(** [export_for_pub] saves with [transparent=True] to a path in the same
    directory whose suffix is [.pdf]; a path whose suffix already is
    [.pdf] is used as given; a path with an empty name (e.g. [Path(".")])
    raises [ValueError] from [with_suffix]. *)
Theorem export_for_pub_pdf (p : path) :
  (basename p ≠ "" ->
   exists q, export_for_pub p = inr (FSave q true) /\ suffix q = ".pdf" /\
             parent q = parent p /\ (suffix p = ".pdf" -> q = p)) /\
  (basename p = "" -> export_for_pub p = inl ValueError).
Proof.
  unfold export_for_pub. split.
  - intros Hnm. destruct (String.eqb (suffix p) ".pdf") eqn:E.
    + apply String.eqb_eq in E. exists p. done.
    + unfold with_suffix.
      change (str_has "/" ".pdf") with false.
      change ((negb (String.eqb ".pdf" "") && negb (String.prefix "." ".pdf"))
              || String.eqb ".pdf" ".") with false. cbv iota.
      destruct (String.eqb (basename p) "") eqn:En;
        [apply String.eqb_eq in En; contradiction |].
      destruct (suffix_cases p) as [Hs | (i & Hi & Hs)].
      * rewrite Hs. simpl String.eqb. cbv iota.
        eexists; split; [reflexivity |]. split; [by apply suffix_pdf |].
        split; [unfold parent; apply removelast_last |].
        intros Hpdf. discriminate.
      * assert (Hne : String.eqb (suffix p) "" = false).
        { apply String.eqb_neq. rewrite Hs. intros Hd.
          apply (f_equal String.length) in Hd. rewrite length_str_drop in Hd.
          simpl in Hd. lia. }
        rewrite Hne. cbv iota.
        eexists; split; [reflexivity |]. split.
        { apply suffix_pdf, str_take_nonempty; rewrite Hs, length_str_drop; lia. }
        split; [unfold parent; apply removelast_last |].
        intros Hpdf. rewrite Hpdf in E. discriminate.
  - intros Hnm. unfold suffix, with_suffix. rewrite Hnm. reflexivity.
Qed.

Lemma export_for_pub_pdf_witness :
  basename ["figures"; "plot.png"] ≠ "" /\
  exists q, export_for_pub ["figures"; "plot.png"] = inr (FSave q true) /\
            suffix q = ".pdf" /\ parent q = ["figures"].
Proof.
  split; [discriminate |].
  destruct (proj1 (export_for_pub_pdf ["figures"; "plot.png"]) ltac:(discriminate))
    as (q & Hq & Hs & Hp & _).
  exists q. split; [exact Hq |]. split; [exact Hs | exact Hp].
Defined.



(** ** Creating directories *)
Import Dirs.

Lemma walk_cases (f : fs) (ps : list path) :
  walk f ps = None \/ walk f ps = Some FileNotFoundError \/
  (walk f ps = Some NotADirectoryError /\ exists q, In q ps /\ is_Some (fs_files f !! q)).
Proof.
  induction ps as [|q ps IH]; simpl; [by left |].
  unfold is_dir, path_exists.
  destruct (bool_decide (q ∈ fs_dirs f)) eqn:Hd; simpl.
  - destruct IH as [H|[H|[H (q' & Hq' & Hf)]]]; auto.
    right; right. split; [done |]. exists q'. auto.
  - destruct (bool_decide (is_Some (fs_files f !! q))) eqn:Hf; simpl; auto.
    right; right. split; [done |]. exists q.
    split; [auto | by apply bool_decide_eq_true in Hf].
Qed.

Lemma walk_none_dirs (f : fs) (ps : list path) :
  walk f ps = None -> forall q, In q ps -> q ∈ fs_dirs f.
Proof.
  induction ps as [|q ps IH]; simpl; [done |].
  unfold is_dir. case_bool_decide as Hd.
  - intros Hw q' [<-|Hq']; [done | by apply IH].
  - by destruct (path_exists f q).
Qed.

Lemma walk_all_dirs (f : fs) (ps : list path) :
  (forall q, In q ps -> q ∈ fs_dirs f) -> walk f ps = None.
Proof.
  induction ps as [|q ps IH]; intros Hall; simpl; [done |].
  unfold is_dir. rewrite bool_decide_eq_true_2 by (apply Hall; by left).
  apply IH. intros q' Hq'. apply Hall. by right.
Qed.

Lemma proper_prefix (q p : path) :
  In q (map (fun n => take n p) (seq 1 (length p - 1))) ->
  q `prefix_of` removelast p /\ q ≠ [].
Proof.
  intros Hq. apply in_map_iff in Hq as (n & <- & Hn). apply in_seq in Hn.
  split.
  - rewrite removelast_firstn_len.
    replace (take n p) with (take n (firstn (pred (length p)) p)).
    + apply prefix_take.
    + change (firstn (pred (length p)) p) with (take (pred (length p)) p).
      rewrite take_take. f_equal. lia.
  - intros Hnil. apply (f_equal length) in Hnil.
    rewrite length_take in Hnil. simpl in Hnil. lia.
Qed.

Lemma prefix_proper (q p : path) :
  q `prefix_of` p -> q ≠ [] -> q ≠ p ->
  In q (map (fun n => take n p) (seq 1 (length p - 1))).
Proof.
  intros [r ->] Hq Hne. apply in_map_iff. exists (length q).
  split; [apply take_app_length |].
  apply in_seq. rewrite length_app.
  destruct q; [done |]. destruct r; [by rewrite app_nil_r in Hne |]. simpl. lia.
Qed.

Lemma prefix_removelast (q p : path) :
  q `prefix_of` p -> q = p \/ q `prefix_of` removelast p.
Proof.
  intros [r ->]. destruct r as [|x r] using rev_ind.
  - left. by rewrite app_nil_r.
  - right. rewrite app_assoc, removelast_last. by apply prefix_app_r.
Qed.

Lemma removelast_prefix (p : path) : removelast p `prefix_of` p.
Proof.
  destruct p as [|x p] using rev_ind; [done |].
  rewrite removelast_last. by apply prefix_app_r.
Qed.

Lemma removelast_neq (p : path) : p ≠ [] -> removelast p ≠ p.
Proof.
  intros Hne Heq. destruct p as [|x p] using rev_ind; [done |].
  rewrite removelast_last in Heq. apply (f_equal length) in Heq.
  rewrite length_app in Heq. simpl in Heq. lia.
Qed.

Lemma length_removelast (p : path) : length (removelast p) = length p - 1.
Proof.
  destruct p as [|x p] using rev_ind; [done |].
  rewrite removelast_last, length_app. simpl. lia.
Qed.

(** [Path.mkdir(parents=True, exist_ok=True)] succeeds when no prefix of
    the path is a file: every prefix is then a directory, existing
    directories stay and no file changes. *)
Lemma mkdir_parents_ok n (p : path) (f : fs) :
  length p = n -> p ≠ [] ->
  (forall q, q `prefix_of` p -> q ≠ [] -> fs_files f !! q = None) ->
  exists f', mkdir_parents n p f = inr f' /\ fs_files f' = fs_files f /\
    fs_dirs f ⊆ fs_dirs f' /\ (forall q, q `prefix_of` p -> q ≠ [] -> q ∈ fs_dirs f').
Proof.
  revert p f; induction n as [|n IH]; intros p f Hlen Hne Hfiles.
  { destruct p; simpl in Hlen; [done | lia]. }
  set (L := map (fun n => take n p) (seq 1 (length p - 1))).
  assert (HL : forall q, In q L -> q `prefix_of` removelast p /\ q ≠ [])
    by (intros q Hq; apply proper_prefix; exact Hq).
  assert (Hpfx : forall q, q `prefix_of` removelast p -> q `prefix_of` p)
    by (intros q Hq; etrans; [exact Hq | apply removelast_prefix]).
  cbn [mkdir_parents]. unfold os_mkdir at 1. fold L.
  destruct (walk_cases f L) as [Hw | [Hw | [Hw (q & Hq & Hf)]]]; rewrite Hw.
  - destruct (path_exists f p) eqn:Hex.
    + assert (Hd : p ∈ fs_dirs f).
      { unfold path_exists in Hex. apply orb_true_iff in Hex as [H|H].
        - by apply bool_decide_eq_true in H.
        - apply bool_decide_eq_true in H. rewrite Hfiles in H by done. by destruct H. }
      unfold is_dir. rewrite bool_decide_eq_true_2 by done.
      exists f. split; [done |]. split; [done |]. split; [done |].
      intros q Hq Hqne. destruct (decide (q = p)) as [->|Hqp]; [done |].
      apply (walk_none_dirs f L Hw). by apply prefix_proper.
    + eexists; split; [reflexivity |]. simpl. split; [done |]. split; [set_solver |].
      intros q Hq Hqne. apply elem_of_union.
      destruct (decide (q = p)) as [->|Hqp]; [left; set_solver |].
      right. apply (walk_none_dirs f L Hw). by apply prefix_proper.
  - assert (HLne : L ≠ []) by (intros HL0; rewrite HL0 in Hw; discriminate).
    assert (Hlen2 : 2 <= length p).
    { destruct (length p - 1) eqn:E; [| lia]. exfalso. apply HLne. unfold L. rewrite ?E. reflexivity. }
    rewrite bool_decide_eq_false_2 by (unfold parent; by apply removelast_neq).
    destruct (IH (parent p) f) as (f1 & Hrun & Hfiles1 & Hsub1 & Hdirs1).
    { unfold parent. rewrite length_removelast. lia. }
    { unfold parent. intros H0. apply (f_equal length) in H0.
      rewrite length_removelast in H0. simpl in H0. lia. }
    { intros q Hq Hqne. apply Hfiles; [by apply Hpfx | done]. }
    rewrite Hrun. unfold mkdir_exist_ok, os_mkdir. fold L.
    rewrite walk_all_dirs by (intros q Hq; apply Hdirs1; apply HL; done).
    destruct (path_exists f1 p) eqn:Hex.
    + assert (Hd : p ∈ fs_dirs f1).
      { unfold path_exists in Hex. apply orb_true_iff in Hex as [H|H].
        - by apply bool_decide_eq_true in H.
        - apply bool_decide_eq_true in H. rewrite Hfiles1, Hfiles in H by done.
          by destruct H. }
      unfold is_dir. rewrite bool_decide_eq_true_2 by done.
      exists f1. split; [done |]. split; [done |]. split; [done |].
      intros q Hq Hqne. destruct (prefix_removelast q p Hq) as [->|Hq']; [done |].
      by apply Hdirs1.
    + eexists; split; [reflexivity |]. simpl. split; [done |]. split; [set_solver |].
      intros q Hq Hqne. apply elem_of_union.
      destruct (prefix_removelast q p Hq) as [->|Hq']; [left; set_solver |].
      right. by apply Hdirs1.
  - exfalso. destruct (HL q Hq) as [Hq1 Hq2].
    rewrite (Hfiles q (Hpfx q Hq1) Hq2) in Hf. by destruct Hf.
Qed.

Lemma snoc2_nonempty (base : path) (x y : string) : base ++ [x; y] ≠ [].
Proof. by destruct base. Qed.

# # #

Action item » Return each full line of the entries that contains the word "figures".

Output for this task »
  basename ["figures"; "plot.png"] ≠ "" /\
  exists q, export_for_pub ["figures"; "plot.png"] = inr (FSave q true) /\
            suffix q = ".pdf" /\ parent q = ["figures"].
  destruct (proj1 (export_for_pub_pdf ["figures"; "plot.png"]) ltac:(discriminate))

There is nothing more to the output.